__TASK REQUIREMENTS__.
Tell how many lines in the data contain the string "Lemma", using a single number as the whole reply.

INPUT DATA: Begin

(** Consuming a completion whose buffer, if any, was given back. *)
Lemma reverse_consume b s0 F pool c cs w w1 :
  reverse_inv s0 F pool w -> cq_of (hist w) = c :: cs ->
  reverse_ops w1 -> cq_of (hist w1) = c :: cs -> fds_of (hist w1) = fds_of (hist w) ->
  seen_of (hist w1) = seen_of (hist w) -> stats w1 = reverse_account tid ms (stats w) c ->
  lent_of (hist w1) = (if has_buffer c then [buffer_id c] else []) ++ lent_of (hist w) ->
  wp b cqe_seen (fun _ w' => reverse_inv s0 F pool w' /\ cq_of (hist w') = cs) w1.
Proof.
  intros (_ & _ & HF & Hst & Hb & Hpool) Hcq [Ho1 Hz1] Hcq1 Hf1 Hse1 Hst1 Hl1.
  eapply wp_mono; [by eapply cqe_seen_consumes|]. cbn. intros _ w2 Hc.
  pose proof (client_ops_consumed _ _ _ _ Hcq1 Hc Ho1) as Ho2.
  destruct Hc as (_&_&Hs2&Hw2&Hcq2&Hf2&Hl2&Hse2&_).
  rewrite Hcq in Hb. destruct Hb as [Hbc Hb].
  assert (Hsame : lent_of (hist w2) = lent_of (hist w)).
  { rewrite Hl2, Hl1. unfold unlend. destruct (has_buffer c); cbn; [by rewrite Z.eqb_refl|done]. }
  split; [|done]. split_and!; [done| | congruence | | |].
  - intros s. rewrite Hw2. intros Hin. apply Hz1.
    eapply elem_of_submseteq; [exact Hin|apply sublist_submseteq, settle_sublist].
  - by rewrite Hs2, Hst1, Hst, Hse2, map_app, Hse1, foldl_app.
  - rewrite Hcq2, Hsame.
    eapply bufs_ok_mono; [|exact Hb]. unfold unlend. destruct (has_buffer c) eqn:Hhb; [|done].
    destruct (Hbc eq_refl) as [_ Hin]. rewrite (drop_first_perm _ _ Hin) at 2.
    by apply submseteq_cons.
  - congruence.
Qed.

(** What the rest of a handler needs about the world [w1] it left behind. *)
Definition handled (c : cqe) (cs : list cqe) (w w1 : World) : Prop :=
  reverse_ops w1 /\ cq_of (hist w1) = c :: cs /\ fds_of (hist w1) = fds_of (hist w) /\
  seen_of (hist w1) = seen_of (hist w) /\ stats w1 = reverse_account tid ms (stats w) c /\
  lent_of (hist w1) = (if has_buffer c then [buffer_id c] else []) ++ lent_of (hist w).

Lemma reverse_multishot_ok b s0 F pool c cs pc w :
  ms = true -> reverse_inv s0 F pool w -> cq_of (hist w) = c :: cs -> cq_user_data c <> 0 ->
  wp b (reverse_multishot_cqe tid e sockfd c pc) (fun _ => handled c cs w) w.
Proof.
  intros Hms (Hops & Hz & HF & Hst & Hb & Hpool) Hcq Hud.
  assert (Hctx := live_ops_head w c cs (proj1 (proj1 Hops)) (proj2 (proj1 Hops)) Hcq).
  rewrite Hcq in Hb. destruct Hb as [Hbc _].
  unfold reverse_multishot_cqe. wp_step.
  (* after the buffer was given back *)
  set (s1 := if (0 <? cq_res c) && has_buffer c then add_bytes tid (cq_res c) 1 (stats w)
             else stats w).
  apply (wp_mono _ _ (fun _ w1 => reverse_ops w1 /\ heap w1 = heap w /\ cq_of (hist w1) = c :: cs /\
    fds_of (hist w1) = fds_of (hist w) /\ seen_of (hist w1) = seen_of (hist w) /\ stats w1 = s1 /\
    lent_of (hist w1) = (if has_buffer c then [buffer_id c] else []) ++ lent_of (hist w))).
  { subst s1. change (has_flag (cq_flags c) IORING_CQE_F_BUFFER) with (has_buffer c).
    destruct (has_buffer c) eqn:Hhb.
    - destruct (Hbc eq_refl) as [Hpos _]. rewrite (proj2 (Z.ltb_lt _ _) Hpos). cbn [andb].
      wp_step. wp_step. wp_use (return_recv_buffer_spec _ _ _ _) as (Hl&_&_&_&?&_&?&?&?&?&?&_).
      cbn [hist with_stats heap stats] in *. rewrite Hl. split.
      + apply (reverse_ops_same w); [congruence..|by split].
      + split_and!; done || congruence.
    - rewrite andb_false_r. wp_step. by split_and!. }
  cbn beta. intros _ w1 (Ho1 & Hh1 & Hcq1 & Hf1 & Hse1 & Hs1 & Hl1).
  assert (Hacc : reverse_account tid ms (stats w) c =
    if is_final c && negb (cq_res c =? - ENOBUFS) && (cq_res c <? 0)
    then add_error tid s1 else s1).
  { unfold reverse_account. by rewrite (proj2 (Z.eqb_neq _ 0) Hud), Hms. }
  unfold handled. rewrite Hacc.
  change (negb (has_flag (cq_flags c) IORING_CQE_F_MORE)) with (is_final c).
  wp_step; cbn [andb negb]; [|by wp_step; split_and!; auto]. wp_step; cbn [andb negb].
  - wp_step. eapply wp_mono; [apply prep_queues|]. cbn beta. intros ok w2 Hq. wp_step.
    rewrite <- Hh1 in Hctx. split.
    + eapply reverse_ops_queues; [..|exact Hq|done]; [done| |done].
      unfold recv_multishot_sqe, fixed_file_flag; by case_match.
    + destruct Hq as [(_&_&?&_&?&?&?&?) _]. split_and!; congruence.
  - wp_step. destruct (cq_res c <? 0); wp_steps; split_and!; auto; cbn; congruence.
Qed.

INPUT DATA: End

__EXERCISE RESULT__.
2